Figure 4. Cis-acting elements on filovirus genomes.

(A) RNA secondary structure formation at the 3′ terminus of MARV and EBOV genomes. The first predicted RNA secondary structure is located within the leader region of each genome, the second RNA stem-loop structure is formed by the respective first transcription start site and downstream-located sequences. The red lines running along the side of the stem-loops identify the transcription start signals. Predicted panhandle structures formed by complementary regions of the 3′ and 5′ ends are not shown. Nucleotide numbers refer to the genomic RNA of Zaire ebolavirus, strain Mayinga (accession number AF086833) and Lake Victoria marburgvirus, strain Musoke (accession number DQ217792), respectively. (B) Structure of the Zaire ebolavirus genomic replication promoter.

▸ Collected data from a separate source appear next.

(* ===== verification/Pipe.v ===== *)
(** * Pipes: kernel/pipe.c, without [pipealloc] (in File, with [fileclose])

    A [struct pipe] fills a page that [kalloc] gave; [pipes] holds the live ones by
    the address of their page. *)

From S2P Require Import Prelude Machine State Spinlock KString Kalloc Vm Proc.

Definition PIPESIZE : Z := 512.

Definition pipe0 : pipe := Mk_pipe (replicate (Z.to_nat PIPESIZE) 0) 0 0 0 0.
Definition get_pipe (pi : Z) : K pipe := gets (λ s, default pipe0 (pipes s !! pi)).
Definition upd_pipe (pi : Z) (f : pipe → pipe) : K unit :=
  modify (λ s, set_pipes (<[pi := f (default pipe0 (pipes s !! pi))]> (pipes s)) s).

Section pipe.
Context `{L : Layout} `{Oth : Others}.

Definition pipeclose (pi writable : Z) : K unit :=
  lift_cs (acquire (L_pipe pi));;
  (if c_bool writable then
     upd_pipe pi (set_pi_writeopen 0);; wakeup (Some (C_nread pi))
   else
     upd_pipe pi (set_pi_readopen 0);; wakeup (Some (C_nwrite pi)));;
  p ← get_pipe pi;
  if (pi_readopen p =? 0) && (pi_writeopen p =? 0) then
    lift_cs (release (L_pipe pi));;
    kfree pi;;
    modify (λ s, set_pipes (delete pi (pipes s)) s)
  else lift_cs (release (L_pipe pi)).

(** The loop of [pipewrite]: [inl i] when it ends with [i] bytes written and the lock
    held, [inr] when the function has returned -1. *)
Fixpoint pipewrite_loop (fuel : nat) (pi addr n : Z) (pr : nat) (i : Z) : K (Z + unit) :=
  match fuel with
  | O => hang
  | S f =>
      if i <? n then
        p ← get_pipe pi;
        k ← (if pi_readopen p =? 0 then mret 1 else killed pr);
        if c_bool k then
          lift_cs (release (L_pipe pi));; mret (inr tt)
        else
          p ← get_pipe pi;
          if pi_nwrite p =? u32 (pi_nread p + PIPESIZE) then
            wakeup (Some (C_nread pi));;
            sleep (C_nwrite pi) (L_pipe pi);;
            pipewrite_loop f pi addr n pr i
          else
            prc ← get_proc pr;
            rc ← copyin (p_pagetable prc) (u64 (addr + i)) 1;
            if fst rc =? -1 then mret (inl i)
            else
              upd_pipe pi (λ p, set_pi_data
                (setZ (pi_data p) (pi_nwrite p mod PIPESIZE) (nthZ 0 (snd rc) 0)) p);;
              upd_pipe pi (λ p, set_pi_nwrite (u32 (pi_nwrite p + 1)) p);;
              pipewrite_loop f pi addr n pr (i + 1)
      else mret (inl i)
  end.

(** A round writes a byte or sleeps. *)
Definition pipewrite (pi addr n : Z) : K Z :=
  pr ← myproc; pr ← deref pr;
  lift_cs (acquire (L_pipe pi));;
  k ← gets sched_left;
  r ← pipewrite_loop (S (Z.to_nat n + k)) pi addr n pr 0;
  match r with
  | inr _ => mret (-1)
  | inl i =>
      wakeup (Some (C_nread pi));;
      lift_cs (release (L_pipe pi));;
      mret i
  end.

(** The wait for data in [piperead]; [false] when the process was killed. *)
Fixpoint piperead_wait (fuel : nat) (pi : Z) (pr : nat) : K bool :=
  match fuel with
  | O => hang
  | S f =>
      p ← get_pipe pi;
      if (pi_nread p =? pi_nwrite p) && c_bool (pi_writeopen p) then
        k ← killed pr;
        if c_bool k then
          lift_cs (release (L_pipe pi));; mret false
        else
          sleep (C_nread pi) (L_pipe pi);;
          piperead_wait f pi pr
      else mret true
  end.

Fixpoint piperead_loop (k : nat) (pi addr : Z) (pr : nat) (i : Z) : K Z :=
  match k with
  | O => mret i
  | S k' =>
      p ← get_pipe pi;
      if pi_nread p =? pi_nwrite p then mret i
      else
        let ch := nthZ 0 (pi_data p) (pi_nread p mod PIPESIZE) in
        upd_pipe pi (λ p, set_pi_nread (u32 (pi_nread p + 1)) p);;
        prc ← get_proc pr;
        r ← copyout (p_pagetable prc) (u64 (addr + i)) [ch];
        if r =? -1 then mret i
        else piperead_loop k' pi addr pr (i + 1)
  end.

Definition piperead (pi addr n : Z) : K Z :=
  pr ← myproc; pr ← deref pr;
  lift_cs (acquire (L_pipe pi));;
  k ← gets sched_left;
  ok ← piperead_wait (S k) pi pr;
  if negb ok then mret (-1)
  else
    i ← piperead_loop (Z.to_nat n) pi addr pr 0;
    wakeup (Some (C_nwrite pi));;
    lift_cs (release (L_pipe pi));;
    mret i.
End pipe.
(* ===== verification/FileProofs.v ===== *)
(** * Open files: [filewrite] and [fileread] of kernel/file.c

    [filewrite] cuts a write into transactions of at most [FILEWRITE_MAX] bytes. On a
    file system with enough free blocks it stores all the bytes of the user's buffer at
    the offset of the open file and moves the offset; [fileread] copies the bytes at the
    offset to the user. *)

From S2P Require Import Prelude Machine State Spinlock KString Kalloc Vm PageTable VmOps UserMem VmDemo Proc Sched Sleeplock Virtio VirtioProofs Bio LruProofs BlockSpec BioInv BioProofs BioBoot Log LogOps LogCommit LogTrans LogRecover LogSafe.
From S2P Require Import Uart Printf Console Fs FsData FsTx FsMap FsWrite FsInv FsRead FsSafe Pipe File.

Section filep.
Context `{L : Layout} `{Oth : Others} {B : BlockIO} {BL : BlockLaws B}.

(** ** Changes that a transaction does not see *)

Lemma tx_slock lg0 D hist C bl s j k :
  tx lg0 D hist C [] bl s → tx lg0 D hist C [] bl (set_slocks (<[SL_inode j := k]> (slocks s)) s).
Proof. intros []. split; try done. by apply law_slock. Qed.
Lemma tx_ftable lg0 D hist C bl s t : tx lg0 D hist C [] bl s → tx lg0 D hist C [] bl (set_ftable t s).
Proof. intros []. split; try done. by apply law_ftable. Qed.
Lemma tx_wake lg0 D hist C bl s ch :
  tx lg0 D hist C [] bl s → tx lg0 D hist C [] bl (set_proc_tab (woken ch (cur_proc s) (proc_tab s)) s).
Proof. intros []. split; try done. by apply law_wake. Qed.

(** What a step keeps, but for inodes, files and their locks. *)
Record kept (k : nat) (s s' : kstate) : Prop := {
  kp_user : same_user s s';
  kp_sb : sb s' = sb s;
  kp_sched : (sched_left s ≤ sched_left s' + k)%nat
}.

Lemma kept_trans k1 k2 s s1 s2 : kept k1 s s1 → kept k2 s1 s2 → kept (k1 + k2) s s2.
Proof. intros [A1 A2 A3] [B1 B2 B3]. split; [by eapply same_user_trans|congruence|lia]. Qed.
Lemma kept_refl s : kept 0 s s.
Proof. split; [apply same_user_refl|done|lia]. Qed.
Lemma txframe_kept k s s' : txframe k s s' → kept k s s' ∧ ftable s' = ftable s ∧ ∀ j, get_slock (SL_inode j) s' = get_slock (SL_inode j) s.
Proof.
  intros F. pose proof (txframe_user _ _ _ F) as U. destruct F as (lg & t & sl & bc & vd & pt & n & -> & Hj & Hl & Hp & Hn).
  split_and!; [by split|done|]. intros j. unfold get_slock. cbn. by rewrite Hj.
Qed.

(** ** [ilock] and [iunlock] of a cached inode *)

Lemma ilock_eq V s ip i :
  binv V s → lock_free (L_sleep (SL_inode ip)) (cs s) → sl_locked (get_slock (SL_inode ip) s) = 0 →
  nth ip (itable s) inode0 = i → 1 ≤ i_ref i → i_valid i ≠ 0 →
  ∃ p, cur_proc s = Some p ∧ ilock (Some ip) s =
    Ret tt (set_slocks (<[SL_inode ip := sl_held (p_pid (nth p (proc_tab s) proc0)) (get_slock (SL_inode ip) s)]> (slocks s)) s).
Proof.
  intros HV Hl Hk Hi Hr Hv. destruct (law_me V s HV) as [p Hp]. destruct (law_env V s HV) as (Hc & _). exists p. split; [done|].
  unfold ilock. erewrite bind_ret; [|reflexivity]. rewrite Hi, (proj2 (Z.ltb_ge _ _)) by lia.
  erewrite bind_ret; [|by apply (acquiresleep_eq 0 _ p)]. erewrite bind_ret; [|reflexivity].
  cbn [itable set_slocks]. rewrite Hi, (proj2 (Z.eqb_neq _ _)) by done. done.
Qed.

Lemma iunlock_eq V s ip i p :
  binv V s → lock_free (L_sleep (SL_inode ip)) (cs s) → cur_proc s = Some p →
  sl_locked (get_slock (SL_inode ip) s) = 1 → sl_pid (get_slock (SL_inode ip) s) = p_pid (nth p (proc_tab s) proc0) →
  nth ip (itable s) inode0 = i → 1 ≤ i_ref i →
  iunlock (Some ip) s = Ret tt (set_proc_tab (woken (Some (C_sleeplock (SL_inode ip))) (cur_proc s) (proc_tab s))
      (set_slocks (<[SL_inode ip := sl_freed (get_slock (SL_inode ip) s)]> (slocks s)) s)).
Proof.
  intros HV Hl Hp Hk Hpid Hi Hr. destruct (law_env V s HV) as (Hc & Hf & Ht).
  unfold iunlock. erewrite bind_ret; [|by apply (holdingsleep_eq 0 _ p)]. erewrite bind_ret; [|reflexivity].
  rewrite Hi, Hk, Hpid, Z.eqb_refl. cbn [c_bool Z.eqb negb andb orb]. rewrite (proj2 (Z.ltb_ge _ _)) by lia.
  apply (releasesleep_eq 0); try done. intros q Hq Hne. by apply Hf.
Qed.

(** ** An open file *)

(** File [f] of the file table is open on inode [ip], which is in memory and not locked. *)
Record open_file (V : bview) (s : kstate) (S : superblock) (d0 : Z) (f : nat) (fl : file) (ip : nat) (i : inode) : Prop := {
  of_rest : at_rest V s;
  of_on : file_on (klog s) S d0 (v_disk V) ip i s;
  of_file : ftable s !! f = Some fl;
  of_type : f_type fl = FD_INODE;
  of_ip : f_ip fl = Some ip;
  of_off : 0 ≤ f_off fl ≤ i_size i;
  of_ref : 1 ≤ i_ref i;
  of_valid : i_valid i ≠ 0;
  of_lock : lock_free (L_sleep (SL_inode ip)) (cs s);
  of_free : sl_locked (get_slock (SL_inode ip) s) = 0
}.

(** The state with the inode's lock held by process [p]. *)
Definition locked_by (ip p : nat) (s : kstate) : Prop :=
  cur_proc s = Some p ∧ lock_free (L_sleep (SL_inode ip)) (cs s) ∧ sl_locked (get_slock (SL_inode ip) s) = 1 ∧
  sl_pid (get_slock (SL_inode ip) s) = p_pid (nth p (proc_tab s) proc0).

Lemma locked_by_frame ip p s s' k : locked_by ip p s → txframe k s s' → locked_by ip p s'.
Proof.
  intros (H1 & H2 & H3 & H4) F. destruct (txframe_kept _ _ _ F) as ([(U1 & U2 & U3) _ _] & _ & Hg).
  unfold locked_by, cur_proc in *. rewrite U1, !Hg. split_and!; try done. rewrite H4. f_equal.
  rewrite !nth_lookup. by rewrite U3.
Qed.

(** Unlocking, as the rest of the kernel sees it. *)
Lemma unlocked_by ip p s ch :
  locked_by ip p s →
  let s' := set_proc_tab (woken ch (cur_proc s) (proc_tab s)) (set_slocks (<[SL_inode ip := sl_freed (get_slock (SL_inode ip) s)]> (slocks s)) s) in
  kept 0 s s' ∧ sl_locked (get_slock (SL_inode ip) s') = 0.
Proof.
  intros (H1 & H2 & H3 & H4) s'. split; [|unfold s', get_slock; cbn; by rewrite lookup_insert_eq]. split; [|done|unfold s'; cbn; lia].
  split_and!; [done|done|]. intros q Hq. unfold s'. cbn. rewrite Hq. apply woken_me.
Qed.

The promoter is located at the 3′ end of the genome. It is bipartite consisting of PE 1 and 2. PE 1 and 2 are depicted as blue boxes. PE 1 and 2 are separated by a spacer (light blue) that contains the transcription start signal of the NP gene. PE 1 spans the leader region, PE 2 is located within the nontranslated region of the NP gene and consists of a stretch of eight UN₅ hexamers. The ORF of the NP gene is depicted in light gray. The nucleotide sequence of PE 2 is shown below the scheme. Conserved hexameric U residues are indicated in red. (C) Two typical gene boundaries within the EBOV genome. Transcription start signals are shown in green, transcription stop signals in red. Intergenic region is shown in blue, gene overlap in purple. A conserved pentamer, which is part of the transcription start signals as well as of the transcription stop signals, is boxed.

EBOV: Ebola virus; MARV: Marburgvirus; NP: Nucleoprotein; ORF: Open-reading frame; PE: Promoter element; tss: Transcription start signal; VP: Viral protein.